(Source records)

_ _ _ _ _ _ _

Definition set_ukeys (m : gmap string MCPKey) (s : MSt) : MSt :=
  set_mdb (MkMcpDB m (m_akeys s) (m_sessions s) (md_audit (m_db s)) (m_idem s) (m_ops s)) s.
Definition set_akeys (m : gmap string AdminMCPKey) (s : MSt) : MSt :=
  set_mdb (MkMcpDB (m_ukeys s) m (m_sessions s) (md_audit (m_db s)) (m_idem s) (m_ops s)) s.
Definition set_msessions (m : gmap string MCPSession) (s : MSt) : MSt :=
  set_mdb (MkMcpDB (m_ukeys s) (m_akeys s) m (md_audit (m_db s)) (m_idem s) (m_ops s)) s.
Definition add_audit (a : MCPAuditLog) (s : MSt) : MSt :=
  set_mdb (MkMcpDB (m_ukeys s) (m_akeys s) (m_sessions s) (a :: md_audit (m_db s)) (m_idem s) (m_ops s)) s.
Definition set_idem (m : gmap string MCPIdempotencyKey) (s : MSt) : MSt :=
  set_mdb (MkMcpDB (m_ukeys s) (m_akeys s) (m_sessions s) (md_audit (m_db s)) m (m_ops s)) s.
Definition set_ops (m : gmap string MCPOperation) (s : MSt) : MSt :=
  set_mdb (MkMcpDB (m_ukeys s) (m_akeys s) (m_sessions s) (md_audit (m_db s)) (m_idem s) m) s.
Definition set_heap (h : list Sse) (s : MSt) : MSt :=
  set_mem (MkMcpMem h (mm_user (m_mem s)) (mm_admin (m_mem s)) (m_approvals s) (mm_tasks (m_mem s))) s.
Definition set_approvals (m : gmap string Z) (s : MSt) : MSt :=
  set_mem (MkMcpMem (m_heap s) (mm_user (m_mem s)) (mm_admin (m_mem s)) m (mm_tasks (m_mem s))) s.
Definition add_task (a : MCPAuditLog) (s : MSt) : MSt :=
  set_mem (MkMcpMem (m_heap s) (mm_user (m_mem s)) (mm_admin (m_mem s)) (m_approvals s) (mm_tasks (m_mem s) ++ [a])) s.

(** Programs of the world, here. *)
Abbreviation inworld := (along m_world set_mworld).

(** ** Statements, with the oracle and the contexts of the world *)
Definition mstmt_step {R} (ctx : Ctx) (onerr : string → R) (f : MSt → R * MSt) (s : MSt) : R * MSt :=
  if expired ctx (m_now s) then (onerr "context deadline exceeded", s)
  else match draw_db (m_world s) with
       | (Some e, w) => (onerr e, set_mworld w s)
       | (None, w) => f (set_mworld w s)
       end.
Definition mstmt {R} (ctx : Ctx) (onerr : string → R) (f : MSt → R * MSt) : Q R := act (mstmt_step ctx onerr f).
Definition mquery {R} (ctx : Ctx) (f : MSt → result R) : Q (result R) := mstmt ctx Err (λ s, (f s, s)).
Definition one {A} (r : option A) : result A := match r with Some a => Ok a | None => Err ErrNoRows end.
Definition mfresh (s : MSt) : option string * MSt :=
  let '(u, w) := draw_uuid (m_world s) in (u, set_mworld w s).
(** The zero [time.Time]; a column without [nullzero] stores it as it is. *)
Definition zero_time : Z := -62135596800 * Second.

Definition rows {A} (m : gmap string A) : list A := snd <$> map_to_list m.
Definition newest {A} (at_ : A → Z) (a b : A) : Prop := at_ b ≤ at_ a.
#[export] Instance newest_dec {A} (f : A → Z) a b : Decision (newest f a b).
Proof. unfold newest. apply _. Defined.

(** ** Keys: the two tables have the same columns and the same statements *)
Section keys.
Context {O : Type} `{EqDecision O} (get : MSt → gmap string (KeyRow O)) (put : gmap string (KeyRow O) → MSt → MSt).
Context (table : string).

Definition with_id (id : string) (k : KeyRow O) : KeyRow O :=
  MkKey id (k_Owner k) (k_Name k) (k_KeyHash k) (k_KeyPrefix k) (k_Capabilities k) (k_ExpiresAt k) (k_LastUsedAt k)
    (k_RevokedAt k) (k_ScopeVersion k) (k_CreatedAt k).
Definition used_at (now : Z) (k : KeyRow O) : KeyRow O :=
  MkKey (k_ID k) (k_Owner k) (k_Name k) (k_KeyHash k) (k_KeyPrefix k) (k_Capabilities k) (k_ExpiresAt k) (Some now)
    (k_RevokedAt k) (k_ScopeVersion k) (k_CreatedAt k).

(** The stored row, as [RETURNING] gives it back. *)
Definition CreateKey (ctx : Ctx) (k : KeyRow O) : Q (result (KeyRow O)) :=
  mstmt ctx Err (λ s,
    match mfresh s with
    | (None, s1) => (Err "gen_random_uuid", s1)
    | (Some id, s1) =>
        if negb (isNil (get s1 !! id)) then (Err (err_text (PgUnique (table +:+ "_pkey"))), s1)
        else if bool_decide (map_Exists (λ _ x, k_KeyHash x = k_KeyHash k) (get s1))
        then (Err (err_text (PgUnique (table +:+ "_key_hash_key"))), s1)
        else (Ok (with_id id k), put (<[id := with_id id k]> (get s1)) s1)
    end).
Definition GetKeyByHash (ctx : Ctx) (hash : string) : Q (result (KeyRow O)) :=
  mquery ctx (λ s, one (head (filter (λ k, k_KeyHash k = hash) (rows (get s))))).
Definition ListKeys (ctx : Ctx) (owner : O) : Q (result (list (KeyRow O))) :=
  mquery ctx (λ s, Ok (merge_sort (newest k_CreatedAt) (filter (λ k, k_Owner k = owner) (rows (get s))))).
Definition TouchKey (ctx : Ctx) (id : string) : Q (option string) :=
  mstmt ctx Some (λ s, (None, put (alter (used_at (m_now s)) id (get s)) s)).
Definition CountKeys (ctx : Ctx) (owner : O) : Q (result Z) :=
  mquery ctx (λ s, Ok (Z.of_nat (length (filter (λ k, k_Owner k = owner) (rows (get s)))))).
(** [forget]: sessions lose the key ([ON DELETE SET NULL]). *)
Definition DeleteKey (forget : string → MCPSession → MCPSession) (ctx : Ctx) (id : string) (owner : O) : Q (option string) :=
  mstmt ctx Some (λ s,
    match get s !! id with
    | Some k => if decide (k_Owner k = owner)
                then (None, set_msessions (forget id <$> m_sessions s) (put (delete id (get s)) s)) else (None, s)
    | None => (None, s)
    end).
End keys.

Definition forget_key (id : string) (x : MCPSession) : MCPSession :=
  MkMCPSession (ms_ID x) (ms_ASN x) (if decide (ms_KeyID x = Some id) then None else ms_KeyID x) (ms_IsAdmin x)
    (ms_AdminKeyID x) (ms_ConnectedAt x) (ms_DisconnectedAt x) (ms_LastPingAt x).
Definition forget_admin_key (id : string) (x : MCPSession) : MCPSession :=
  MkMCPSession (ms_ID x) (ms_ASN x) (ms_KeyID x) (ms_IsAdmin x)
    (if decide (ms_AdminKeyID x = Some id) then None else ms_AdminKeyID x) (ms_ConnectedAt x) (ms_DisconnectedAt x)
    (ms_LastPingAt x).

_ _ _ _ _ _ _

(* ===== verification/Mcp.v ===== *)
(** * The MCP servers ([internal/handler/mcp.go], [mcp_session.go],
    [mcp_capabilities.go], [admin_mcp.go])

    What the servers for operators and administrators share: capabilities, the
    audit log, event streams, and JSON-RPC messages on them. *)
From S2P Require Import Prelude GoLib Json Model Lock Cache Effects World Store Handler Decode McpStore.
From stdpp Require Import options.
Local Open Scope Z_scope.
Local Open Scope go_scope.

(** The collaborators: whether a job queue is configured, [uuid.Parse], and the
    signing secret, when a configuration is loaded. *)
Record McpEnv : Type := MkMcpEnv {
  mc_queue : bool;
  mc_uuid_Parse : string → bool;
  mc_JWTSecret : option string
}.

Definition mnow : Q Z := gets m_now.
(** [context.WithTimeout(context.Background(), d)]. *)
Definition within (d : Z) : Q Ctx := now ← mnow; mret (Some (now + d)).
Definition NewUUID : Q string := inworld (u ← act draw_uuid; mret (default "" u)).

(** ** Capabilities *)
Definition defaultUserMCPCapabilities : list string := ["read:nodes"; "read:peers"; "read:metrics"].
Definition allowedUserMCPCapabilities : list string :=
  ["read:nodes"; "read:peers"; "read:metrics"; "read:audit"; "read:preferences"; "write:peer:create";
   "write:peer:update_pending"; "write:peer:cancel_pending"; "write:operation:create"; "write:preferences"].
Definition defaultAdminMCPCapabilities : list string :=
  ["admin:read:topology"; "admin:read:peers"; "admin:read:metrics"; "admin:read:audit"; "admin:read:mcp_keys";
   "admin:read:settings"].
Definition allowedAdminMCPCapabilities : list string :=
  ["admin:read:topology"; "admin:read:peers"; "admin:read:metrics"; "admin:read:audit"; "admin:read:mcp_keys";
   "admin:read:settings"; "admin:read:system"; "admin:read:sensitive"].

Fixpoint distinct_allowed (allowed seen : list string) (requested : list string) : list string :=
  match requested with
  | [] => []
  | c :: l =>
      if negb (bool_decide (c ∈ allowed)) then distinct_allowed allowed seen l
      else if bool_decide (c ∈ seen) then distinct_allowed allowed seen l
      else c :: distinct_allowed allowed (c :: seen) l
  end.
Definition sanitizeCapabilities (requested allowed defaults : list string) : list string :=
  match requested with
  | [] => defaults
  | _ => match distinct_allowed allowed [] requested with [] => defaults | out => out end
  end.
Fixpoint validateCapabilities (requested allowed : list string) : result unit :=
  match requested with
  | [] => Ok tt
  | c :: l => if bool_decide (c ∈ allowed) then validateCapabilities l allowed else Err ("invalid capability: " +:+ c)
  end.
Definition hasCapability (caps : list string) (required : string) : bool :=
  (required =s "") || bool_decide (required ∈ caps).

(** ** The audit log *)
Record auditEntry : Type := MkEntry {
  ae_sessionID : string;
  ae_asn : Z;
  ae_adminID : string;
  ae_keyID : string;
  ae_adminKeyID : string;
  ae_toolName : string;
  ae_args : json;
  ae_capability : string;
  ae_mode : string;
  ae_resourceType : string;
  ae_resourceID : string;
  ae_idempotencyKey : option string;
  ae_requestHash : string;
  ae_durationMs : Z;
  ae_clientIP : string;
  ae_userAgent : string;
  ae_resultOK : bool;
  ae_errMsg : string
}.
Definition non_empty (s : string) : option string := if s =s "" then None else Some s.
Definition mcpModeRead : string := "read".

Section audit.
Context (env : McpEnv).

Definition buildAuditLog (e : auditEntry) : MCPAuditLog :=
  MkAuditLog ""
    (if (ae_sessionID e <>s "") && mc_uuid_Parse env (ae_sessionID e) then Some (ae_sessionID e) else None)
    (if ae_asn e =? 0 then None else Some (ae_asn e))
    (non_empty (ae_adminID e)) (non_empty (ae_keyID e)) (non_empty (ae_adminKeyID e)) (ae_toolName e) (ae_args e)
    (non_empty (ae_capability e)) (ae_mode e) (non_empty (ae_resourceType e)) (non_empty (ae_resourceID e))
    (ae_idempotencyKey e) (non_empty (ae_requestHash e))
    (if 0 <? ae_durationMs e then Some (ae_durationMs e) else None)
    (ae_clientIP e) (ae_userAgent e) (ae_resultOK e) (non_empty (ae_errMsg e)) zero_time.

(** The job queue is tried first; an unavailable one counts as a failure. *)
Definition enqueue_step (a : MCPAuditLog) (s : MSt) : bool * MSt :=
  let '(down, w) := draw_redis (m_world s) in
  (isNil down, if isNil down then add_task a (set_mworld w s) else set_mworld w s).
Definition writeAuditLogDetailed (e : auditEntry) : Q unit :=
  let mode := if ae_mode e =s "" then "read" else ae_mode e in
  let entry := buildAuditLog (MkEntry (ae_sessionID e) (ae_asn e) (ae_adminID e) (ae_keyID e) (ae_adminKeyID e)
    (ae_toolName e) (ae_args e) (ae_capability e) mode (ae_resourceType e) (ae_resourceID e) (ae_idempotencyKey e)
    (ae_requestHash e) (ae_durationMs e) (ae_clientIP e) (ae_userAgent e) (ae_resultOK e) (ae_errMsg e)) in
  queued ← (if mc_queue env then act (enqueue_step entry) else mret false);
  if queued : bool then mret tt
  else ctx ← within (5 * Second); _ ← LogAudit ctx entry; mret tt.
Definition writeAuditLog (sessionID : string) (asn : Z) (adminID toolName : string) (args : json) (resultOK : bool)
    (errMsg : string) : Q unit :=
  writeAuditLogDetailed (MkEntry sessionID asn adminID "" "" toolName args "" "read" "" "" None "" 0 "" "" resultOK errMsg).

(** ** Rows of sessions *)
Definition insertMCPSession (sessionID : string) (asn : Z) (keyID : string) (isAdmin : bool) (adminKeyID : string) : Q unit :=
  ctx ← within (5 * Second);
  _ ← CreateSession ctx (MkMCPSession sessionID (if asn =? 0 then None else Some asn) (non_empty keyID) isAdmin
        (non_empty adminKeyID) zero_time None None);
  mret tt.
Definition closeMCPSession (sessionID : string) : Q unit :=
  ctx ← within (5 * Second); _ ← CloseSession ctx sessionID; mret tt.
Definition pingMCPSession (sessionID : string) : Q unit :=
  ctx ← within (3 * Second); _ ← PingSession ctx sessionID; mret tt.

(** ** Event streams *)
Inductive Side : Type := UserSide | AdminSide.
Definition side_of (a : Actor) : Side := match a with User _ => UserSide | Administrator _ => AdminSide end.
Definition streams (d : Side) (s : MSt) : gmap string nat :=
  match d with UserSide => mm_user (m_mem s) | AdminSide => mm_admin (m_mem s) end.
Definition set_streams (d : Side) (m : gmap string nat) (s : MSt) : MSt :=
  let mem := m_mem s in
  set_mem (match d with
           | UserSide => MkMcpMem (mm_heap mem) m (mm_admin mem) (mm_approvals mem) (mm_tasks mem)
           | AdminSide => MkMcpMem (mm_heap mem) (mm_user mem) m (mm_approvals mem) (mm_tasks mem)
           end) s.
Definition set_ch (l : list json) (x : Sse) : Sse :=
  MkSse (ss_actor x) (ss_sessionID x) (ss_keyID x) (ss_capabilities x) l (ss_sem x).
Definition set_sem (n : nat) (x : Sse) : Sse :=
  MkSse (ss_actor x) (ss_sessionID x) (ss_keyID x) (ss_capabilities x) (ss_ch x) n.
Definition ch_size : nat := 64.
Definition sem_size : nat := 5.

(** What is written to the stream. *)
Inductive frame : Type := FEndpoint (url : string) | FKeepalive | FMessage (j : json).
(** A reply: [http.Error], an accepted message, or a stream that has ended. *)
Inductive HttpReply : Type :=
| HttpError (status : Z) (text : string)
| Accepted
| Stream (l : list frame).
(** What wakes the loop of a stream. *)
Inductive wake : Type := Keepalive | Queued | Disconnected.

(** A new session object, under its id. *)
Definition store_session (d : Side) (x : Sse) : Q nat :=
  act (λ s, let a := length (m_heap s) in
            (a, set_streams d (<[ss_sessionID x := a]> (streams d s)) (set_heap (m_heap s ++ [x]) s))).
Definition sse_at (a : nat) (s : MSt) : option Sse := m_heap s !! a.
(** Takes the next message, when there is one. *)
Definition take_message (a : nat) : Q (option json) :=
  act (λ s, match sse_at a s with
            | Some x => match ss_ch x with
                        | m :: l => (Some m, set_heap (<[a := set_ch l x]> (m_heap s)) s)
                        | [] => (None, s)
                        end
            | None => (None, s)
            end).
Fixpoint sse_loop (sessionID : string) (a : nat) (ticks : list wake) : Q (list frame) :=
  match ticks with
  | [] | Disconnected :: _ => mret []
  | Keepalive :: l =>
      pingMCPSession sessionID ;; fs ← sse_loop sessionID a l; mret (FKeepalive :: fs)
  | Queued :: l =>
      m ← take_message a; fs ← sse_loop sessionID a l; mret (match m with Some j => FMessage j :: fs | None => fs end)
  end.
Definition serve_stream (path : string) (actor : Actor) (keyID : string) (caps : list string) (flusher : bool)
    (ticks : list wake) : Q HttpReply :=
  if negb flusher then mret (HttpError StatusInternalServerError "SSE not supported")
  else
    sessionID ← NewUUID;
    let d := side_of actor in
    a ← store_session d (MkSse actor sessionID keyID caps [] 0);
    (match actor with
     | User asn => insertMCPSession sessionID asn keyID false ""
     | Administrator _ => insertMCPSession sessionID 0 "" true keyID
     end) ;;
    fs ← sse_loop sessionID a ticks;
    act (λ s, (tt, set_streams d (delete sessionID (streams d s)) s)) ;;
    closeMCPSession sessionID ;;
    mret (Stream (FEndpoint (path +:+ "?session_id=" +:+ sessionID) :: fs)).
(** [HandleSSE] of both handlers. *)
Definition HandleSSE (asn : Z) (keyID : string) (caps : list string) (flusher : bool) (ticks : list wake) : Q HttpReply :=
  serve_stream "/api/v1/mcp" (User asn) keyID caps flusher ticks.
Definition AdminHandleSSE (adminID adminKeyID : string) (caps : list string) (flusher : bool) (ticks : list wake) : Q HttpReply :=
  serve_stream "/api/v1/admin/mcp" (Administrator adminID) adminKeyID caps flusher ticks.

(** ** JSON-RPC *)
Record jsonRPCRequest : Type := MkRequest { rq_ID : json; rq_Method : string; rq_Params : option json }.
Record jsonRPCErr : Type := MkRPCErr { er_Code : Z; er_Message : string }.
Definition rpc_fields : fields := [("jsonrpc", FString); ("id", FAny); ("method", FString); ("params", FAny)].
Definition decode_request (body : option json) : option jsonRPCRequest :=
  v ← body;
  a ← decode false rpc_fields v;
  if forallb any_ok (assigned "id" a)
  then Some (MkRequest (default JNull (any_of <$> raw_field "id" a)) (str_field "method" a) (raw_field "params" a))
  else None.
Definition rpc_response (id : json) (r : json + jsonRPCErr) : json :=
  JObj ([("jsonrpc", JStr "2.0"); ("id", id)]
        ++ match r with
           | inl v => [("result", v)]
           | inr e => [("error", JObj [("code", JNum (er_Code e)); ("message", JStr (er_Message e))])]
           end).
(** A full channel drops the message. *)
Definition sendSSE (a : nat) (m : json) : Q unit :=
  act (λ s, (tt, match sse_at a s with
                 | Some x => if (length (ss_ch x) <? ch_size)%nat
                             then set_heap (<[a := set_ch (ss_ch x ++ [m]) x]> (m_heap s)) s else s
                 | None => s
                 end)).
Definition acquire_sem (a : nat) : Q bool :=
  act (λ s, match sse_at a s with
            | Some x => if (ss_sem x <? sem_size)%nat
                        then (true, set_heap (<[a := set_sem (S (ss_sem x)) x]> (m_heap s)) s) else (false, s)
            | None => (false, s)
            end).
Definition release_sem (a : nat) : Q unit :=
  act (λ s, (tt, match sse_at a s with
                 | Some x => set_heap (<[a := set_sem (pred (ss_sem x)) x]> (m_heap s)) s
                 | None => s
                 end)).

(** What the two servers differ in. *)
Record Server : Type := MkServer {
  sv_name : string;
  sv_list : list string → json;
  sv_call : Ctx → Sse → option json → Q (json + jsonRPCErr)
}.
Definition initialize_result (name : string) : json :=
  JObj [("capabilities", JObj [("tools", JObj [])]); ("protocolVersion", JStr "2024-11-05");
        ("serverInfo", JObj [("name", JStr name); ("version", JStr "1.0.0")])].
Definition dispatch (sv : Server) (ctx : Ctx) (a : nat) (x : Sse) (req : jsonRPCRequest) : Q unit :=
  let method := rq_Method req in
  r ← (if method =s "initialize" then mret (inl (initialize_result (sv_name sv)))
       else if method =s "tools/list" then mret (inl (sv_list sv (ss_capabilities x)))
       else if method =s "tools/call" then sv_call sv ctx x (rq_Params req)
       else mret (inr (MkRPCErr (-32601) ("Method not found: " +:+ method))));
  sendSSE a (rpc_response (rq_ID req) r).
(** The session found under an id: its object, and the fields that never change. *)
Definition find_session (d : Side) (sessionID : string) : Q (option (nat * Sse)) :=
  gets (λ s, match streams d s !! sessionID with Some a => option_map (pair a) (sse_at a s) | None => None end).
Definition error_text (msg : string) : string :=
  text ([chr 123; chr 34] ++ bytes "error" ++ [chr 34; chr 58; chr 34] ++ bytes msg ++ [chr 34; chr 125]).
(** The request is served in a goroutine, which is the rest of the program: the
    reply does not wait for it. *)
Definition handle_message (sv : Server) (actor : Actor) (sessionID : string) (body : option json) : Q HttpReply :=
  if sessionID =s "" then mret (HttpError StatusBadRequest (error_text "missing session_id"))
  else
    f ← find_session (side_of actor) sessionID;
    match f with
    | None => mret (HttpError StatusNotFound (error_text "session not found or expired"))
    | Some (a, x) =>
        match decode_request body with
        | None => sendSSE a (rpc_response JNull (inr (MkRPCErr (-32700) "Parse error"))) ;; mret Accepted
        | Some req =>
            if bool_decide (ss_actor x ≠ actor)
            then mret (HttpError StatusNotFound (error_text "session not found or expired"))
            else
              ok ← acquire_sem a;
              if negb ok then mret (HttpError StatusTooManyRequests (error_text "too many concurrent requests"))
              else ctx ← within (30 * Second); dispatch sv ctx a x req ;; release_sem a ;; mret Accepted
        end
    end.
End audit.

_ _ _ _ _ _ _

The answer must be every line of the entries that includes the word "FKeepalive".

Inductive frame : Type := FEndpoint (url : string) | FKeepalive | FMessage (j : json).
      pingMCPSession sessionID ;; fs ← sse_loop sessionID a l; mret (FKeepalive :: fs)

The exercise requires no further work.